13.         En application des art. 52 al. 1 LPFisc, 87 al. 1 de la loi sur la procédure administrative du 12 septembre 1985 (LPA - E 5 10) et 1 et 2 du règlement sur les frais, émoluments et indemnités en procédure administrative du 30 juillet 1986 (RFPA - E 5 10.03), la recourante, dont le recours n'est que partiellement admis, est condamnée au paiement d’un émolument s'élevant à CHF 200.- ; il est couvert par l’avance de frais versée à la suite du dépôt du recours.
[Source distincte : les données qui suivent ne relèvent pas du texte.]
(** * Three-tier seat lottery (client/src/core/lottery.ts)

    A shallow embedding of the seat-lottery engine and the proofs of its
    specification, followed by the part of the hook [useLottery] that
    runs the engine and keeps the locked seats.

    Numbers.  A JavaScript number is an IEEE double.  Every finite double
    is a rational, so scores, coordinates and random draws are values of
    [Q]; the arithmetic on them is the exact one (no rounding, no NaN, no
    infinity), and a decimal literal such as 0.2 is the rational it
    writes.  Numbers that the engine uses as counts or grid coordinates
    (party size, row, col, lengths, array indices) are values of [Z]; an
    integer is printed in decimal, and the limit of 2^32 - 1 on array
    indices is not modelled.  [Math.sqrt] leaves the exact rationals and
    is a variable of the section; [Math.random] is the stream of its
    successive results.
    Where a result depends on whether two computed scores
    are equal (the choice of the group allocator among its candidates),
    the function is also given over an arbitrary arithmetic
    ([findAndAllocateSeatsIn]), and the choice is proved there.

    Objects.  A record stands for one object.  The engine compares
    applications by identity in one place ([indexOf] in the hybrid
    selection); the applications of a run are taken to be distinct
    objects, as the caller builds them.  Where the engine writes through
    a shared object (the quality labels), the write is made at the index
    of the object in the array that owns it.

    Exceptions.  The only exception the engine can raise is the TypeError
    of a property read on [undefined]; a function that can raise it
    returns a [completion]. *)

From Stdlib Require Import QArith Qminmax Qround Lia Lqa Ascii String Sorted.
From stdpp Require Import gmap strings list fin_maps pretty.

Local Open Scope Z_scope.

(** ** Completions: a value, or a TypeError *)

Inductive completion (A : Type) : Type :=
  | Normal (a : A)
  | TypeError.
Arguments Normal {A} a.
Arguments TypeError {A}.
14.         Vu l'issue du litige, une indemnité de procédure de CHF 800.-, à la charge de l'État de Genève, soit pour lui l’administration fiscale cantonale, sera allouée à la recourante (art. 87 al. 2 à 4 LPA et 6 RFPA).

 


PAR CES MOTIFS

LE TRIBUNAL ADMINISTRATIF

DE PREMIÈRE INSTANCE

1.             déclare recevable le recours interjeté le 14 septembre 2023 par Madame A______ contre la décision sur réclamation de l'administration fiscale cantonale du 15 août 2023 ;

2.             l'admet partiellement ;

3.             renvoie le dossier à l’administration fiscale cantonale pour nouvelle décision de taxation 2019 dans le sens des considérants  ;

4.             met à la charge de la recourante un émolument de CHF 200.-, lequel est couvert par l'avance de frais ;

5.             ordonne la restitution à la recourante du solde de l’avance de frais de CHF 500.- ;

6.             condamne l'État de Genève, soit pour lui l’administration fiscale cantonale, à verser à la recourante une indemnité de procédure de CHF 800.- ;

7.             dit que, conformément aux art. 132 LOJ, 62 al. 1 let. a et 65 LPA, le présent jugement est susceptible de faire l'objet d'un recours auprès de la chambre administrative de la Cour de justice (10 rue de Saint-Léger, case postale 1956, 1211 Genève 1) dans les trente jours à compter de sa notification. L'acte de recours doit être dûment motivé et contenir, sous peine d'irrecevabilité, la désignation du jugement attaqué et les conclusions du recourant. Il doit être accompagné du présent jugement et des autres pièces dont dispose le recourant.

Siégeant: Antoine BERTHOUD, président, Laurence DEMATRAZ et Pascal DE LUCIA, juges assesseurs.

Au nom du Tribunal :

Le président suppléant

Antoine BERTHOUD

 

Copie conforme de ce jugement est communiquée aux parties.